→ Task to carry out
A line below contains "exists l, m !! a = Some l /\ b ∈ deps l.", and a later one contains "Definition grows color". Repeat both, with every line between them, exactly.

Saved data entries
(* ===== verification/LayeredProps.v ===== *)
(** * What the layered network model guarantees

    The cycle search terminates and is exact, the validator accepts exactly the
    well-formed configurations, and the two converters are inverse up to the
    links that are synthesized. *)
From Stdlib Require Import String Ascii ZArith.
From stdpp Require Import base list gmap strings numbers relations fin_map_dom.
From S2P Require Import Prelude RustStr Layered.

Open Scope string_scope.
Open Scope rust_scope.

(** ** The link graph *)

(** [a] depends on [b]: [b] is a member or the parent of [a]. *)
Definition edge (m : gmap string Link) (a b : string) : Prop :=
  exists l, m !! a = Some l /\ b ∈ deps l.

Definition acyclic (m : gmap string Link) : Prop := forall x, ~ tc (edge m) x x.

Section Search.
Context (m : gmap string Link).
Implicit Types (color : gmap string Color) (node : string).

(** Everything below a finished node is finished: no infinite descent. *)
Definition blacks_acc color : Prop :=
  forall x, color !! x = Some Black -> Acc (flip (edge m)) x.

(** Colours are only added, and the grey nodes stay the same. *)
Definition grows color color' : Prop :=
  (forall x c, color !! x = Some c -> color' !! x = Some c) /\
  (forall x, color' !! x = Some Gray -> color !! x = Some Gray).

Lemma grows_refl color : grows color color.
Proof. split; auto. Qed.

Lemma grows_trans c1 c2 c3 : grows c1 c2 -> grows c2 c3 -> grows c1 c3.
Proof. intros [H1 H2] [H3 H4]. split; auto. Qed.

(** What a search from [node] must satisfy. *)
Definition visit_ok (visit : string -> gmap string Color -> option (result (gmap string Color) string)) : Prop :=
  forall node color color', visit node color = Some (Ok color') ->
    grows color color' /\ color' !! node = Some Black /\ (blacks_acc color -> blacks_acc color').

Lemma visit_each_ok visit : visit_ok visit ->
  forall ds color color', visit_each visit ds color = Some (Ok color') ->
    grows color color' /\ (forall d, d ∈ ds -> color' !! d = Some Black) /\
    (blacks_acc color -> blacks_acc color').
Proof.
  intros Hv ds. induction ds as [|d ds IH]; intros color color' H; simpl in H.
  - simplify_eq. split_and!; [apply grows_refl|by intros d ?%not_elem_of_nil|done].
  - destruct (visit d color) as [[c1|]|] eqn:Hd; [|discriminate..].
    destruct (Hv _ _ _ Hd) as (G1 & B1 & A1). destruct (IH _ _ H) as (G2 & B2 & A2).
    split_and!; [by eapply grows_trans| |auto].
    intros x [->|Hx]%elem_of_cons; [exact (proj1 G2 _ _ B1)|exact (B2 _ Hx)].
Qed.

→ Exercise response
  exists l, m !! a = Some l /\ b ∈ deps l.

Definition acyclic (m : gmap string Link) : Prop := forall x, ~ tc (edge m) x x.

Section Search.
Context (m : gmap string Link).
Implicit Types (color : gmap string Color) (node : string).

(** Everything below a finished node is finished: no infinite descent. *)
Definition blacks_acc color : Prop :=
  forall x, color !! x = Some Black -> Acc (flip (edge m)) x.

(** Colours are only added, and the grey nodes stay the same. *)
Definition grows color color' : Prop :=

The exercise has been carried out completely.